The differential equation:

(1-y²) dx + (1-x²) dy = 0

the integrating factor is of the form μ(x,y) = f(xy). Find f

2. The attempt at a solution

I have tried many times to get a function of (xy) such that the LHS of the differential equation to be exact.

I have tried the integrating factor 1/[(1-y^2)(1-x^2)] and it works... but it is definitely not a function of the term (xy)...

Any hints on how should I find it? Or is there any formal way to find it?

 

[vela]

You know that $f(xy)(1-y^2)\,dx + f(xy)(1-x^2)\,dy$ is supposed to be an exact differential, so what does that tell you about how $M(x,y) = f(xy)(1-y^2)$ and $N(x,y) = f(xy)(1-x^2)$ are related?

 

[Lily@pie]

This means that the partial differentiation M_y(x,y)=N_x(x,y)... right?

 

[vela]

Yes. If you do that, you'll eventually end up with a differential equation for f(xy) you can solve.

 

[Lily@pie]

That is actually the part where I am stuck. The differential equation will be a partial differential equation right? But I hv not learned that before... Or it is the same as the ordinary differential equation?

 

[vela]

No, you should end up with an ODE. Show us your work.

 

[Lily@pie]

M_y(x,y)=N_x(x,y)

f_y(x,y)(1-y²)-2yf(xy) = f_x(x,y)(1-x²)-2xf(x,y)

Is the above correct? As I don't know how to continue from here onwards.

 

[vela]

You need to evaluate the partial derivatives. Think of it as f(u) where u=xy. What's $\partial f/\partial x$ equal to?

 

[Lily@pie]

will ∂f/∂x be (df/du)y?

 

[vela]

Right, which is f'(xy)y.

 

[Lily@pie]

f_y(x,y)(1-y2)-2yf(xy) = f_x(x,y)(1-x2)-2xf(x,y)

f'(xy)(x-xy²)-2yf(xy) =f'(xy)(y-x²y)-2xf(x,y)

f'(xy)+$\frac{2x-2y}{x-xy^{2}-y+x^{2}y}$f(xy)=0

Is this the ODE that I need to solve to find f(xy)? It feels like I'm getting something but I don't know how to start

 

[vela]

Simplify.

 

[Lily@pie]

Oh, so i get

f'(xy) + $\frac{2}{1+xy}$f(xy)=0


So I'll get f(xy)=$\frac{1}{(1+xy)^{2}}$

YAY! Then I found the integrating factor...

Thanks A LOT!

 

[Lily@pie]

For my own practice, I tried to solve the differential equation

(1-y$^{2}$) dx + (1-x$^{2}$) dy = 0

And the solution I got is

$\frac{y^{2}-1}{y(1+xy)}$+$\frac{1}{y}$=D
where D is some arbitrary constant

Is this correct?

 

[tiny-tim]

Hi Lily@pie!

$\frac{y^{2}-1}{y(1+xy)}$+$\frac{1}{y}$=D
where D is some arbitrary constant

(I can see how you got it, but it only works for the dx, not the dy )

nooo …

the solution obviously is going to be symmetric in x and y …
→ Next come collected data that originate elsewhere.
(** Net metering, the same in EIP-1283 and EIP-2200 but for the prices. *)
Definition net_sstore (noop init clean dirty clear reset resetClear : Z) : gasFunc := λ evm c f _,
  x ← lift (Back f 0); y ← lift (Back f 1);
  current ← GetState (self c) (BigToHash x);
  let value := BigToHash y in
  if current =? value then mret (Some noop, f)
  else
    original ← GetCommittedState (self c) (BigToHash x);
    if original =? current then
      if original =? 0 then mret (Some init, f)
      else (if value =? 0 then AddRefund clear else mret tt);; mret (Some clean, f)
    else
      (if negb (original =? 0) then
         if current =? 0 then SubRefund clear
         else if value =? 0 then AddRefund clear
         else mret tt
       else mret tt);;
      (if original =? value then
         if original =? 0 then AddRefund resetClear else AddRefund reset
       else mret tt);;
      mret (Some dirty, f).

Definition gasSStore : gasFunc := λ evm c f memorySize,
  if IsPetersburg (chainRules evm) || negb (IsConstantinople (chainRules evm)) then
    x ← lift (Back f 0); y ← lift (Back f 1);
    current ← GetState (self c) (BigToHash x);
    if (current =? 0) && negb (y =? 0) then mret (Some SstoreSetGas, f)
    else if negb (current =? 0) && (y =? 0) then AddRefund SstoreRefundGas;; mret (Some SstoreClearGas, f)
    else mret (Some SstoreResetGas, f)
  else
    net_sstore NetSstoreNoopGas NetSstoreInitGas NetSstoreCleanGas NetSstoreDirtyGas
      NetSstoreClearRefund NetSstoreResetRefund NetSstoreResetClearRefund evm c f memorySize.

Definition gasSStoreEIP2200 : gasFunc := λ evm c f memorySize,
  if f_gas f <=? SstoreSentryGasEIP2200 then mret (None, f)
  else
    net_sstore SstoreNoopGasEIP2200 SstoreInitGasEIP2200 SstoreCleanGasEIP2200 SstoreDirtyGasEIP2200
      SstoreClearRefundEIP2200 SstoreCleanRefundEIP2200 SstoreInitRefundEIP2200 evm c f memorySize.

Definition makeGasLog (n : Z) : gasFunc := λ evm c f memorySize,
  requestedSize ← lift (Back f 1);
  if negb (IsUint64 requestedSize) then mret (None, f)
  else
    '(gas, f) ← pureMemoryGascost evm c f memorySize;
    let gas := add_gas (add_gas gas LogGas) (u64 (n * LogTopicGas)) in
    let '(memorySizeGas, overflow) := SafeMul requestedSize LogDataGas in
    mret (if (overflow : bool) then None else add_gas gas memorySizeGas, f).

Definition gas_exp (byte_price : Z) : gasFunc := λ _ _ f _,
  x ← lift (Back f 1);
  let expByteLen := (BitLen x + 7) / 8 in
  mret (add_gas (Some (u64 (expByteLen * byte_price))) ExpGas, f).
Definition gasExpFrontier : gasFunc := gas_exp ExpByteFrontier.
Definition gasExpEIP158 : gasFunc := gas_exp ExpByteEIP158.

(** The last steps of the gas of a call: the gas handed on is noted and added. *)
Definition with_call_gas (evm : EVM) (f : frame) (gas : option Z) : SM (option Z * frame) :=
  match gas with
  | None => mret (None, f)
  | Some base =>
      cost ← lift (Back f 0);
      match callGas (IsEIP150 (chainRules evm)) (f_gas f) base cost with
      | None => mret (None, set_callGasTemp f 0)
      | Some temp => mret (add_gas (Some base) temp, set_callGasTemp f temp)
      end
  end.

Definition gasCall : gasFunc := λ evm c f memorySize,
  value ← lift (Back f 2); addr ← lift (Back f 1);
  let transfersValue := negb (value =? 0) in
  let address := BigToAddress addr in
  newAccount ← (if IsEIP158 (chainRules evm)
                then (if transfersValue then Empty address else mret false)
                else (b ← Exist address; mret (negb b)));
  let gas := (if (newAccount : bool) then CallNewAccountGas else 0) + (if transfersValue then CallValueTransferGas else 0) in
  '(memoryGas, f) ← pureMemoryGascost evm c f memorySize;
  with_call_gas evm f (m ← memoryGas; add_gas (Some gas) m).

Definition gasCallCode : gasFunc := λ evm c f memorySize,
  '(memoryGas, f) ← pureMemoryGascost evm c f memorySize;
  match memoryGas with
  | None => mret (None, f)
  | Some m =>
      value ← lift (Back f 2);
      let gas := if negb (value =? 0) then CallValueTransferGas else 0 in
      with_call_gas evm f (add_gas (Some gas) m)
  end.

Definition gasDelegateCall : gasFunc := λ evm c f memorySize,
  '(gas, f) ← pureMemoryGascost evm c f memorySize; with_call_gas evm f gas.
Definition gasStaticCall : gasFunc := λ evm c f memorySize,
  '(gas, f) ← pureMemoryGascost evm c f memorySize; with_call_gas evm f gas.

Definition gasSelfdestruct : gasFunc := λ evm c f _,
  gas ← (if IsEIP150 (chainRules evm) then
           addr ← lift (Back f 0);
           let address := BigToAddress addr in
           create ← (if IsEIP158 (chainRules evm)
                     then (empty ← Empty address;
                           if (empty : bool) then b ← GetBalance (self c); mret (negb (b =? 0)) else mret false)
                     else (b ← Exist address; mret (negb b)));
           mret (SelfdestructGasEIP150 + (if (create : bool) then CreateBySelfdestructGas else 0))
         else mret 0);
  suicided ← HasSuicided (self c);
  (if negb suicided then AddRefund SelfdestructRefundGas else mret tt);;
  mret (Some gas, f).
so what's the simplest symmetric numerator you can think of? ​

 

[Lily@pie]

(I can see how you got it, but it only works for the dx, not the dy )

What do u mean by it only works for the dx and not dy?

the solution obviously is going to be symmetric in x and y …

so what's the simplest symmetric numerator you can think of? ​

What do u mean by symmetric numerator? y=x?

 

[HallsofIvy]

No, that's not what "symmetric in x and y" means. It means that if you were to swap "x" and "y" you would get exactly the same formula. For example, both $x^3+ y^3$ and $x^2+ 3xy+ y^2$ is "symmetric in x and y". $x^3+ y^2$ and $x^2+ 3x+ y^2$ are not.

 

[Lily@pie]

Ohhh... so the simplest one will be something like x+y?

But i still don't understand what does it mean by the solution only works for dx and not dy...

 

[vela]

I think your solution is correct, but you can simplify it a bit by putting everything over a common denominator.

 

[Lily@pie]

Okay.. Thanks a lot =)